What the task asks:
Say how many lines in the records contain the string "TypeCompatibilityOptions". Nothing but the number should be given.

Source data:
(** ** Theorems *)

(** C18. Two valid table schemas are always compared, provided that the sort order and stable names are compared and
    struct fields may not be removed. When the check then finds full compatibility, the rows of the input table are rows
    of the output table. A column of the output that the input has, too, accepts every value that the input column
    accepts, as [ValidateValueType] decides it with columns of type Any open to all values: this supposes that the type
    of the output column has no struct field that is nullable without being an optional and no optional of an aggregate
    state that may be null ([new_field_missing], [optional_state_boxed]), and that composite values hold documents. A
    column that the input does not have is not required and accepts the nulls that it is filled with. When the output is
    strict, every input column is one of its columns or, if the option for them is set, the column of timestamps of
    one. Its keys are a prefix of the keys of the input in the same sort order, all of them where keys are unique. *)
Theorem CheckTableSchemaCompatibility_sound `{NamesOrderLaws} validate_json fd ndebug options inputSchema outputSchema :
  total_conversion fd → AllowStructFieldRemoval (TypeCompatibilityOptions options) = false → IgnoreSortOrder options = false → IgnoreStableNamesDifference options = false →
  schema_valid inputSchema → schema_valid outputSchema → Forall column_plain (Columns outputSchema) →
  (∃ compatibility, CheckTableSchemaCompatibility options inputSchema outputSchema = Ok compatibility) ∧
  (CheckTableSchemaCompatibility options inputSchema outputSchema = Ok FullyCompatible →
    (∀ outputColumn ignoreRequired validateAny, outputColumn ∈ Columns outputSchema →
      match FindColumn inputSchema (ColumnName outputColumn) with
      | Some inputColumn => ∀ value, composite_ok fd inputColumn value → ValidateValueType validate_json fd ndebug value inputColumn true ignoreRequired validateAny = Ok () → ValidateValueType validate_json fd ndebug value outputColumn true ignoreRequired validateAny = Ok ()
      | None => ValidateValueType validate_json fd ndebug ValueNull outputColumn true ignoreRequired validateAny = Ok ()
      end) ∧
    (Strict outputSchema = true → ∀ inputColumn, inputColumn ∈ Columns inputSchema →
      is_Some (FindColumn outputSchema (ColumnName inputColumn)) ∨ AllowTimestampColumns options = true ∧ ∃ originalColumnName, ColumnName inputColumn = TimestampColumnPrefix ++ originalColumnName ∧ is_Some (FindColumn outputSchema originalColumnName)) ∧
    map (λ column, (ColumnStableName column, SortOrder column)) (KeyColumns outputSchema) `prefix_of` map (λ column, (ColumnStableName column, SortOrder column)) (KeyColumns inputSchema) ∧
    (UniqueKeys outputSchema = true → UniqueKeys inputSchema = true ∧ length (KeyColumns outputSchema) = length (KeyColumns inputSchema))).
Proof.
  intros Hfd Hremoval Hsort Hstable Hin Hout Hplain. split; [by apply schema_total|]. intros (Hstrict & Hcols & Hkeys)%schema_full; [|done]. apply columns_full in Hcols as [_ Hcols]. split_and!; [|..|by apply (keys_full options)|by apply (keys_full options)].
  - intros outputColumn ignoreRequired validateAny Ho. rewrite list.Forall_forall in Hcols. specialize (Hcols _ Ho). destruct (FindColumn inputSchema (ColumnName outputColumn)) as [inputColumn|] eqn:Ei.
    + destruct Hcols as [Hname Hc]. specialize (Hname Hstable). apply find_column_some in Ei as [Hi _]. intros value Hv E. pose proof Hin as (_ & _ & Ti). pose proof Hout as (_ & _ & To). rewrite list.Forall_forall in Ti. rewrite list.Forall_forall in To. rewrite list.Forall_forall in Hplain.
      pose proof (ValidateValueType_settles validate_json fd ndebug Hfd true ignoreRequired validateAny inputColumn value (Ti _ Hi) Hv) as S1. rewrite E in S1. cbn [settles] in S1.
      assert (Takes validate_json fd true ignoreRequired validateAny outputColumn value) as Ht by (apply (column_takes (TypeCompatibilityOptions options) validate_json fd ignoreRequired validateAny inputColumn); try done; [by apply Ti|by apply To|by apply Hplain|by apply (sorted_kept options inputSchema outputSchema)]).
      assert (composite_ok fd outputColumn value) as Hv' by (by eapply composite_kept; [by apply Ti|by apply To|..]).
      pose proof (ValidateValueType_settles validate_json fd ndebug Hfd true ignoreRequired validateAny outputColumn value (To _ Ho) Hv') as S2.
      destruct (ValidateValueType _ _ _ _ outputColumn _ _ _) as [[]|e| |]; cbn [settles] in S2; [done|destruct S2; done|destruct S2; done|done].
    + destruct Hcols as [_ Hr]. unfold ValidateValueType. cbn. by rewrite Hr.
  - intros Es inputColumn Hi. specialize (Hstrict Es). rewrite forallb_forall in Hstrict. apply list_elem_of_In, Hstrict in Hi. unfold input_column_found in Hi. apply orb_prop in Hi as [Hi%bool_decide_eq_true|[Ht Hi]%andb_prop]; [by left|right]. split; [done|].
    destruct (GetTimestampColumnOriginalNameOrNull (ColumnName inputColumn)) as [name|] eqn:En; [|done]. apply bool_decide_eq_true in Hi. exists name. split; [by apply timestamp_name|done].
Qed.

==

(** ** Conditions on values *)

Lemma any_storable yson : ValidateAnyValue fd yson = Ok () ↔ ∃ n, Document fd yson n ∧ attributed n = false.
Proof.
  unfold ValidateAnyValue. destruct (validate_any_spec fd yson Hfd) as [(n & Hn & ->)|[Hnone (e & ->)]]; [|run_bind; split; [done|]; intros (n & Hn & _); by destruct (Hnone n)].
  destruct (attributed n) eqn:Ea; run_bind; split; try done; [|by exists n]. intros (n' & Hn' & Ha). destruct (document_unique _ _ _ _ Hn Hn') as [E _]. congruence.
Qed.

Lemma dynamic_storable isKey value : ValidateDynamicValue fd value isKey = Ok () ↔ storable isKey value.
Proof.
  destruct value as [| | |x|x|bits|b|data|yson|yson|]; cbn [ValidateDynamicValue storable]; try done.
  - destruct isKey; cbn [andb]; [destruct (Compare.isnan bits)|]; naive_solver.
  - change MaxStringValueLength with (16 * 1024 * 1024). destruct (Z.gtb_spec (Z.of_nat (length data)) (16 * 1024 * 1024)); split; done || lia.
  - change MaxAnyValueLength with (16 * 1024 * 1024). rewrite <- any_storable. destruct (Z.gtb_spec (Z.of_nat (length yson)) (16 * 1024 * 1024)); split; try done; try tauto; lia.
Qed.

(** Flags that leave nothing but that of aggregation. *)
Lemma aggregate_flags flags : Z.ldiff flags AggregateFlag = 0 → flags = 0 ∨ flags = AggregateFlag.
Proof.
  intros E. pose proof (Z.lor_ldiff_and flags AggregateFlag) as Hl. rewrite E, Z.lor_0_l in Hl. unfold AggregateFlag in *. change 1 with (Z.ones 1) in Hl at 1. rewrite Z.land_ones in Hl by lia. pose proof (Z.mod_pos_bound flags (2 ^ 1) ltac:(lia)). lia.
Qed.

---

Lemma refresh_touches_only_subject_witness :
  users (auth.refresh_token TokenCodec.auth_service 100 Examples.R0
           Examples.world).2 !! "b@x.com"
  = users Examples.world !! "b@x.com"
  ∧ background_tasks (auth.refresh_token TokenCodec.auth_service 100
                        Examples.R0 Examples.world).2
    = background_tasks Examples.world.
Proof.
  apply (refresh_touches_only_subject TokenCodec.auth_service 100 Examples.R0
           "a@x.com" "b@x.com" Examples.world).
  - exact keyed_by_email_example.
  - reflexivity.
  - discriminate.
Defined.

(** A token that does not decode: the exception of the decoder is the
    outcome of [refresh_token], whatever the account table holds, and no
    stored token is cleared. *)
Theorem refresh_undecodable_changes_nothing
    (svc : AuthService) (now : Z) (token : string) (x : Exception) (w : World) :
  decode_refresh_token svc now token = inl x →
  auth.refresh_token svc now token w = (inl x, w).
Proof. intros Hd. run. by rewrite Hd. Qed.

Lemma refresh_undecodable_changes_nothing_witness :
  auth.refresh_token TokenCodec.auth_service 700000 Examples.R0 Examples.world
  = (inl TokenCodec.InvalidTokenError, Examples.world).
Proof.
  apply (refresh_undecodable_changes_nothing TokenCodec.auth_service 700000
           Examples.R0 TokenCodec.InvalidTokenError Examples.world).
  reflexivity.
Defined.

Written response:
2